Your goal
Of all the lines in the entries below, give again exactly those starting at the line containing "Custom (ScanError e))." and ending at the line containing "(config : option", both ends included, and no others.

Records drawn from a dataset:
(** the order of [(u64, Pubkey)] *)
Definition entry_le (x y : Z * Pubkey) : bool :=
  (x.1 <? y.1)%Z || (x.1 =? y.1)%Z && pubkey_le x.2 y.2.
Definition token_entry (x : Pubkey * Account) : Z * Pubkey :=
  (match unpack_token_account (acc_data x.2) with Some (_, amount) => amount | None => 0%Z end, x.1).
Definition token_balance (data : SplTokenAdditionalData Interest) (x : Z * Pubkey) : string * Amount :=
  (pubkey_to_string x.2, token_amount_to_ui_amount x.1 data).
(** The part before the heap: the data of the mint and its accounts *)
Definition token_accounts_of_mint ix bank (mint : Pubkey) :
    rpc (SplTokenAdditionalData Interest * list (Pubkey * Account)) :=
  '(mint_owner, data) ← get_mint_owner_and_additional_data bank mint;
  if negb (is_known_spl_token_id mint_owner) then fail not_a_token_mint
  else
    found ← map_err (get_filtered_spl_token_accounts_by_mint ix bank mint_owner mint [] true) Custom;
    inl (data, found).
Definition get_token_largest_accounts ix p (mint : Pubkey) (c : option CommitmentLevel) :
    res (rpc (RpcResponse (list (string * Amount)))) :=
  let bank := rpc_bank p c in
  match token_accounts_of_mint ix bank mint with
  | inr e => Ok (inr e)
  | inl (data, found) =>
      token_balances ← largest entry_le NUM_LARGEST_ACCOUNTS (map token_entry found);
      Ok (inl (new_response bank (map (token_balance data) token_balances)))
  end.

(** ** Largest accounts and supply *)

Definition scan_error {A} (r : A + string) : rpc A := map_err r (λ e, Custom (ScanError e)).
(** The scan after a miss of the cache *)
Definition scan_largest bank (f : option RpcLargestAccountsFilter) (sort_results : bool) :
    rpc (list (Pubkey * Z)) :=
  '(addresses, address_filter) ←
    match f with
    | Some f =>
        supply ← scan_error (calculate_non_circulating_supply bank);
        inl (supply.2, match f with Circulating => Exclude | NonCirculating => Include end)
    | None => inl ([], Exclude)
    end;
  scan_error (sb_largest_accounts bank NUM_LARGEST_ACCOUNTS addresses address_filter sort_results).
(** The cache is read at [now] and written at [later]. *)
Definition get_largest_accounts p (cache : LargestAccountsCache)
    (config : option RpcLargestAccountsConfig) (now later : Z) :
    LargestAccountsCache * rpc (RpcResponse (list (string * Z))) :=
  let config := default (mkLargestConfig None None None) config in
  let bank := rpc_bank p (la_commitment config) in
  let sort_results := default true (la_sort_results config) in
  match cache_get cache (la_filter config) now with
  | Some (slot, accounts) => (cache, inl (mkResponse slot accounts))
  | None =>
      match scan_largest bank (la_filter config) sort_results with
      | inr e => (cache, inr e)
      | inl found =>
          let accounts := (λ x, (pubkey_to_string x.1, x.2)) <$> found in
          (cache_set cache (la_filter config) (qb_slot bank) accounts later,
           inl (new_response bank accounts))
      end
  end.
Definition get_supply p (exclude_accounts_list : bool) (c : option CommitmentLevel) :
    res (rpc (RpcResponse RpcSupply)) :=
  let bank := rpc_bank p c in
  match scan_error (calculate_non_circulating_supply bank) with
  | inr e => Ok (inr e)
  | inl (lamports, accounts) =>
      let total := sb_capitalization bank in
      circulating ← checked_sub total lamports;
      Ok (inl (new_response bank (mkSupply total circulating lamports
        (if exclude_accounts_list then [] else pubkey_to_string <$> accounts))))
  end.
(* ===== verification/RpcRewards.v ===== *)
(** * The RPC service: inflation rewards

    [get_inflation_reward] of [rpc/src/jsonrpc/core.rs] and its filters: the
    rewards of an epoch are read from the first block of the next one, and the
    staking rewards, once they are partitioned, from the block of the partition
    an address hashes to.  The iteration order of a [HashMap] is a parameter. *)
From stdpp Require Import gmap strings.
From S2P Require Import Prelude RpcBase RpcBlocks.
Set Default Proof Using "Type*".

Inductive RewardType := Fee | Rent | Staking | Voting.
#[global] Instance RewardType_eq_dec : EqDecision RewardType.
Proof. solve_decision. Defined.
Record Reward := mkReward {
  rw_pubkey : string; rw_lamports : Z; rw_post_balance : Z; rw_type : option RewardType;
  rw_commission : option Z
}.
Record RpcInflationReward := mkInflationReward {
  ir_epoch : Z; ir_effective_slot : Z; ir_amount : Z; ir_post_balance : Z; ir_commission : option Z
}.
Record RpcEpochConfig := mkEpochConfig {
  ep_epoch : option Z; ep_commitment : option CommitmentLevel; ep_min_context_slot : option Z
}.

(** The epochs of a bank and the slot at which partitioned rewards were enabled *)
Class EpochBank (BK : Type) := {
  eb_get_epoch : BK → Z → Z;
  eb_first_slot_in_epoch : BK → Z → Z;
  eb_partitioned_rewards_slot : BK → option Z
}.
(** Of an encoded block, the rewards, the number of partitions and the hash;
    [partition_of] is [EpochRewardsHasher::new(n, hash).hash_address_to_partition] *)
Class RewardBlocks (UiBody Hash Pubkey : Type) := {
  ub_rewards : UiBody → option (list Reward);
  ub_num_reward_partitions : UiBody → option Z;
  ub_previous_blockhash : UiBody → string;
  parse_hash : string → option Hash;
  partition_of : nat → Hash → Pubkey → nat
}.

Answer space
Definition scan_error {A} (r : A + string) : rpc A := map_err r (λ e, Custom (ScanError e)).
(** The scan after a miss of the cache *)
Definition scan_largest bank (f : option RpcLargestAccountsFilter) (sort_results : bool) :
    rpc (list (Pubkey * Z)) :=
  '(addresses, address_filter) ←
    match f with
    | Some f =>
        supply ← scan_error (calculate_non_circulating_supply bank);
        inl (supply.2, match f with Circulating => Exclude | NonCirculating => Include end)
    | None => inl ([], Exclude)
    end;
  scan_error (sb_largest_accounts bank NUM_LARGEST_ACCOUNTS addresses address_filter sort_results).
(** The cache is read at [now] and written at [later]. *)
Definition get_largest_accounts p (cache : LargestAccountsCache)
    (config : option RpcLargestAccountsConfig) (now later : Z) :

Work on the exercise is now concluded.